Замечательная поэма Ариосто стала величественным гимном торжествующему чувству, всесторонне развитому человеку. Совершенство стиха «золотой» октавы, звучность литературной речи, беспредельная сюжетная изобретательность сделали поэму широко известной за пределами Италии. Количество переделок, пересказов, подражаний и переводов «Неистового Орланда» было очень велико уже в XVI в. В XVII в. ариостовские мотивы проникли в живопись и в оперу, а с приходом романтизма триумфально вернулись в поэзию.
Никколо Макиавелли
В миропонимании Возрождения творчество Макиавелли — важный рубеж. Индивидуалистическая, антропоцентрическая концепция мира у Макиавелли сохранилась, но она претерпела у него серьезные уточнения. Рядом с проблемой личности в произведениях Макиавелли встали проблемы народа, класса, нации.
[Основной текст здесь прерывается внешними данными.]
Lemma hoare_send_udp (sp : Z) (dst : list Z) (dp : Z) (d : list Z) : hoare quiet (send_udp sp dst dp d) quiet.
Proof.
  unfold send_udp. apply (hoare_seq quiet quiet); [apply hoare_get | intros s0]. cbv zeta.
  apply (hoare_seq quiet quiet); [apply hoare_resolve_mac | intros m]. hoare_steps.
Qed.

Lemma hoare_send_tcp (src dst seg : list Z) : hoare quiet (send_tcp src dst seg) quiet.
Proof.
  unfold send_tcp. apply (hoare_seq quiet quiet); [apply hoare_get | intros s0]. cbv zeta.
  apply (hoare_seq quiet quiet); [apply hoare_resolve_mac | intros m]. hoare_steps.
Qed.

Lemma hoare_echo_reply (dst : list Z) (id seq : Z) (d : list Z) (now : Z) : hoare quiet (send_icmp_echo_reply dst id seq d now) quiet.
Proof.
  unfold send_icmp_echo_reply. apply (hoare_seq quiet quiet); [apply hoare_get | intros s0]. cbv zeta.
  apply (hoare_seq quiet quiet); [destruct (config_is_local _ _); apply hoare_resolve_or_request | intros m]. hoare_steps.
  apply (hoare_seq quiet quiet); [apply hoare_ip_finish | intros _; apply hoare_ret].
Qed.

Lemma hoare_process_arp (d : list Z) (now : Z) : hoare quiet (process_arp d now) quiet.
Proof.
  unfold process_arp. apply (hoare_seq quiet quiet).
  - apply hoare_with_arp. intros p Hp e. unfold arp_process. destruct (length d <? ARP_SIZE)%nat; [apply Hp|]. destruct (negb (arp_is_valid d)); [apply Hp|]. cbv zeta.
    assert (Hi : forall e, Some e ∈ entries (arp_cache (if negb (ip_is_any (arp_sender_ip d)) && negb (mac_is_broadcast (arp_sender_mac d))
      then with_cache p (cache_insert (arp_cache p) (arp_sender_ip d) (arp_sender_mac d) now) else p)) -> e_state e = Resolved).
    { destruct (_ && _); [cbn [arp_cache with_cache]; by apply insert_resolved | exact Hp]. }
    destruct (arp_operation d); [case_bool_decide|..]; apply Hi.
  - intros r. hoare_steps.
Qed.

Lemma hoare_process_icmp (d src : list Z) (now : Z) : hoare quiet (process_icmp d src now) quiet.
Proof.
  unfold process_icmp. apply (hoare_seq quiet quiet); [apply hoare_get | intros s0]. destruct (negb _); [apply hoare_ret|].
  apply (hoare_seq quiet quiet); [apply hoare_lift | intros r]. apply (hoare_seq quiet quiet); [apply hoare_put; [by left | done] | intros _].
  destruct r.1; try apply hoare_ret. apply (hoare_seq quiet quiet); [destruct (_ <=? _)%nat; [apply hoare_lift | apply hoare_ret]|].
  intros echo. apply hoare_echo_reply.
Qed.

Lemma hoare_process_udp (d src dst : list Z) : hoare quiet (process_udp d src dst) quiet.
Proof. unfold process_udp, record_dropped, record_rx_error. hoare_steps. Qed.

Lemma hoare_process_ipv4 (d : list Z) (now : Z) : hoare quiet (process_ipv4 d now) quiet.
Proof.
  unfold process_ipv4, record_dropped, record_rx_error. apply (hoare_seq quiet quiet); [apply hoare_get | intros s0].
  apply (hoare_seq quiet quiet); [apply hoare_lift | intros r]. apply (hoare_seq quiet quiet); [apply hoare_put; [by left | done] | intros _].
  destruct r.1; [apply hoare_process_icmp | apply hoare_ret | apply hoare_process_udp | |]; (apply hoare_put; [by left | done]).
Qed.

Lemma hoare_receive (d : list Z) : hoare quiet (receive d) quiet.
Proof.
  unfold receive, record_dropped, record_rx_error, record_rx. apply (hoare_seq quiet quiet); [apply hoare_get | intros s0]. cbv zeta.
  apply (hoare_seq quiet quiet); [apply hoare_lift | intros r]. apply (hoare_seq quiet quiet); [apply hoare_put; [by left | done] | intros _].
  apply (hoare_seq quiet quiet); [|intros _; apply hoare_put; [by left | done]].
  destruct r.1; [apply hoare_process_ipv4 | | apply hoare_process_arp | |]; (apply hoare_put; [by left | done]).
Qed.

Lemma hoare_ping (target : list Z) (seq : Z) : hoare quiet (send_icmp_echo_request target seq) quiet.
Proof.
  unfold send_icmp_echo_request. apply (hoare_seq quiet quiet); [apply hoare_get | intros s0]. cbv zeta. destruct (pool_alloc (ns_pool s0)) as [b pool].
  apply (hoare_seq quiet quiet); [apply hoare_put; [by left | done] | intros _]. destruct b as [buf|]; [|apply hoare_ret].
  destruct (length buf <? 42)%nat; [apply hoare_ret|]. apply (hoare_seq quiet quiet).
  - apply hoare_with_arp. intros p Hp e. unfold cache_lookup. destruct (find_entry _ _); apply Hp.
  - intros mac. apply (hoare_seq quiet quiet); [apply hoare_lift | intros c]. apply (hoare_seq quiet quiet); [apply hoare_lift | intros c'].
    apply (hoare_seq quiet quiet); [apply hoare_lift | intros d']. apply (hoare_seq quiet quiet); [apply hoare_transmit; by left | intros ok; apply hoare_ret].
Qed.

Lemma hoare_stack_apply (op : stack_op) : hoare quiet (stack_apply op) quiet.
Proof.
  destruct op; cbn [stack_apply].
  - apply hoare_receive.
  - apply (hoare_seq quiet quiet); [apply hoare_send_udp | intros _; apply hoare_ret].
  - apply (hoare_seq quiet quiet); [apply hoare_send_tcp | intros _; apply hoare_ret].
  - apply (hoare_seq quiet quiet); [apply hoare_ping | intros _; apply hoare_ret].
  - unfold periodic. apply (hoare_seq quiet quiet); [apply hoare_get | intros s0]. apply hoare_with_arp. intros p Hp e. cbn.
    intros (o & Ho & Hin)%list_elem_of_fmap. destruct (expires _ o); [done|]. subst o. by apply Hp.
  - unfold set_config. hoare_steps. apply (hoare_seq quiet quiet); [apply hoare_with_arp; intros p Hp e; apply Hp | intros _; hoare_steps].
  - unfold update_ip. hoare_steps. apply hoare_with_arp. intros p Hp e. apply Hp.
  - unfold update_time. hoare_steps.
  - unfold bind_udp. apply (hoare_seq quiet quiet); [hoare_steps | intros _; apply hoare_ret].
  - unfold set_transmit_fn. hoare_steps.
Qed.

Lemma reachable_quiet (c : NetworkConfig) (s : NetworkStack) : stack_reachable c s -> quiet s.
Proof.
  induction 1 as [|s op s' _ IH E]; [|by eapply hoare_stack_apply]. split; [done|]. intros e He.
  by apply (elem_of_replicate_inv (Some e) ARP_CACHE_SIZE None) in He.
Qed.

(** in every state the stack can reach, sending a UDP datagram or a TCP segment
    to a host whose next hop is not in the ARP cache never returns: the request
    for the address asks for the ARP lock while the caller still holds it. *)
Theorem unresolved_send_never_returns (c : NetworkConfig) (s : NetworkStack) (dst src d : list Z) (sp dp : Z) :
  stack_reachable c s -> ip_is_broadcast dst = false ->
  (arp_resolve (ns_arp s) (next_hop s dst) (ns_time s)).1 = None ->
  send_udp sp dst dp d s = Spins /\ send_tcp src dst d s = Spins.
Proof.
  intros Hreach Hb Hr. pose proof (resolve_unresolved s dst (reachable_quiet c s Hreach) Hb Hr) as E.
  split; [unfold send_udp | unfold send_tcp]; unfold nbind at 1, nget; cbv zeta; unfold nbind at 1; by rewrite E.
Qed.

(** The default stack, after a reply taught it one address, and another one. *)
Definition taught : net unit :=
  do_ set_config (mkNetConfig [2; 0; 0; 0; 0; 1] (mkIpConfig [10; 0; 0; 1] [255; 255; 255; 0] [10; 0; 0; 254] None) true);
  do_ set_transmit_fn (fun _ => true);
  receive ([2; 0; 0; 0; 0; 1] ++ [2; 0; 0; 0; 0; 7] ++ [8; 6] ++ arp_init ArpReply (replicate 28 0) [2; 0; 0; 0; 0; 7] [10; 0; 0; 7] [2; 0; 0; 0; 0; 1] [10; 0; 0; 1]).

Definition taught_stack : NetworkStack :=
  match taught (stack_new NetworkConfig_default) with
  | Done _ s => s
  | _ => stack_new NetworkConfig_default
  end.

Lemma taught_reachable : stack_reachable NetworkConfig_default taught_stack.
Proof.
  eapply (sr_step _ _ (SReceive ([2; 0; 0; 0; 0; 1] ++ [2; 0; 0; 0; 0; 7] ++ [8; 6] ++ arp_init ArpReply (replicate 28 0) [2; 0; 0; 0; 0; 7] [10; 0; 0; 7] [2; 0; 0; 0; 0; 1] [10; 0; 0; 1])));
    [eapply (sr_step _ _ (STransmitFn (fun _ => true))); [eapply (sr_step _ _ (SSetConfig (mkNetConfig [2; 0; 0; 0; 0; 1] (mkIpConfig [10; 0; 0; 1] [255; 255; 255; 0] [10; 0; 0; 254] None) true))); [constructor | reflexivity] | reflexivity]|].
  vm_compute. reflexivity.
Qed.

Lemma unresolved_send_never_returns_witness :
  (stack_reachable NetworkConfig_default taught_stack /\ ip_is_broadcast [10; 0; 0; 9] = false /\
   (arp_resolve (ns_arp taught_stack) (next_hop taught_stack [10; 0; 0; 9]) (ns_time taught_stack)).1 = None) /\
  send_udp 1000 [10; 0; 0; 9] 53 [1; 2; 3] taught_stack = Spins /\ send_tcp [10; 0; 0; 1] [10; 0; 0; 9] [1; 2; 3] taught_stack = Spins.
Proof.
  assert (Hr : (arp_resolve (ns_arp taught_stack) (next_hop taught_stack [10; 0; 0; 9]) (ns_time taught_stack)).1 = None) by (vm_compute; reflexivity).
  split; [exact (conj taught_reachable (conj eq_refl Hr))|].
  exact (unresolved_send_never_returns NetworkConfig_default taught_stack [10; 0; 0; 9] [10; 0; 0; 1] [1; 2; 3] 1000 53 taught_reachable eq_refl Hr).
Defined.
(* ===== verification/MempoolTheorems.v ===== *)
(** * Packet buffers are counted exactly *)

From stdpp Require Import base list gmap sets.
From Stdlib Require Import ZArith Lia.
From S2P Require Import Prelude Paging NetBytes Mempool Ipv4Theorems TransportTheorems.

Local Open Scope Z_scope.

Import Mempool.

(** ** Clients hold references *)

(** The operations of the owners of references: an owner can only clone or drop
    a reference it has. *)
Inductive pool_op := OpAlloc | OpClone (p : Z) | OpDrop (p : Z).

Fixpoint remove_one (p : Z) (l : list Z) : list Z :=
  match l with
  | [] => []
  | x :: l' => if x =? p then l' else x :: remove_one p l'
  end.

Definition pool_apply (s : Mempool * list Z) (op : pool_op) : Mempool * list Z :=
  let '(m, held) := s in
  match op with
  | OpAlloc => let '(r, m') := mempool_alloc m in (m', match r with Some p => held ++ [p] | None => held end)
  | OpClone p => if bool_decide (p ∈ held) then (clone_ref m p, held ++ [p]) else s
  | OpDrop p => if bool_decide (p ∈ held) then (drop_ref m p, remove_one p held) else s
  end.

(** How often a buffer is referenced. *)
Definition refs (p : Z) (held : list Z) : Z := Z.of_nat (length (filter (fun q => q = p) held)).

Record pool_inv (m : Mempool) (held : list Z) : Prop := {
  pi_nodup : NoDup (mp_free m);
  pi_known : forall p, p ∈ mp_free m \/ p ∈ held -> is_Some (mp_store m !! p);
  pi_disjoint : forall p, p ∈ mp_free m -> p ∉ held;
  pi_count : forall p b, mp_store m !! p = Some b -> p ∈ held -> ref_count b = refs p held;
  pi_total : forall p, is_Some (mp_store m !! p) -> p ∈ mp_free m \/ p ∈ held;
  pi_buffers : forall p, p ∈ mp_buffers m <-> is_Some (mp_store m !! p)
}.

Lemma refs_app (p : Z) (a b : list Z) : refs p (a ++ b) = refs p a + refs p b.
Proof. unfold refs. rewrite filter_app, length_app. lia. Qed.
Как почти все великие мыслители эпохи Возрождения, Макиавелли был подлинным художником. В своей классической характеристике Возрождения Ф. Энгельс поставил его имя рядом с именами Леонардо да Винчи, Альбрехта Дюрера и Мартина Лютера (см.: Маркс К., Энгельс Ф. Соч. 2-е изд., т. 20, с. 346). «Мандрагора» — одна из лучших комедий XVI в., а «Сказка о Бельфагоре» не уступает весьма красочным рассказам Банделло. Но самым значительным произведением Макиавелли стал преисполненный трагических противоречий «Государь». Музой Макиавелли была политика. Реализм политических концепций органически сочетался у него с реализмом художественного метода. «Основная черта «Государя», — писал Антонио Грамши, — состоит в том, что он является не систематизированным трактатом, а «живой» книгой, в которой политическая идеология и политическая наука сплетаются в драматической форме «мифа». В отличие от утопии и схоластического трактата, то есть тех форм, в которые политическая наука облекалась вплоть до Макиавелли, такой характер изложения придает его концепции форму художественного вымысла, благодаря чему теоретические и рационалистические положения воплощаются в образ кондотьера, являющийся пластическим и «антропоморфным» символом «коллективной воли»».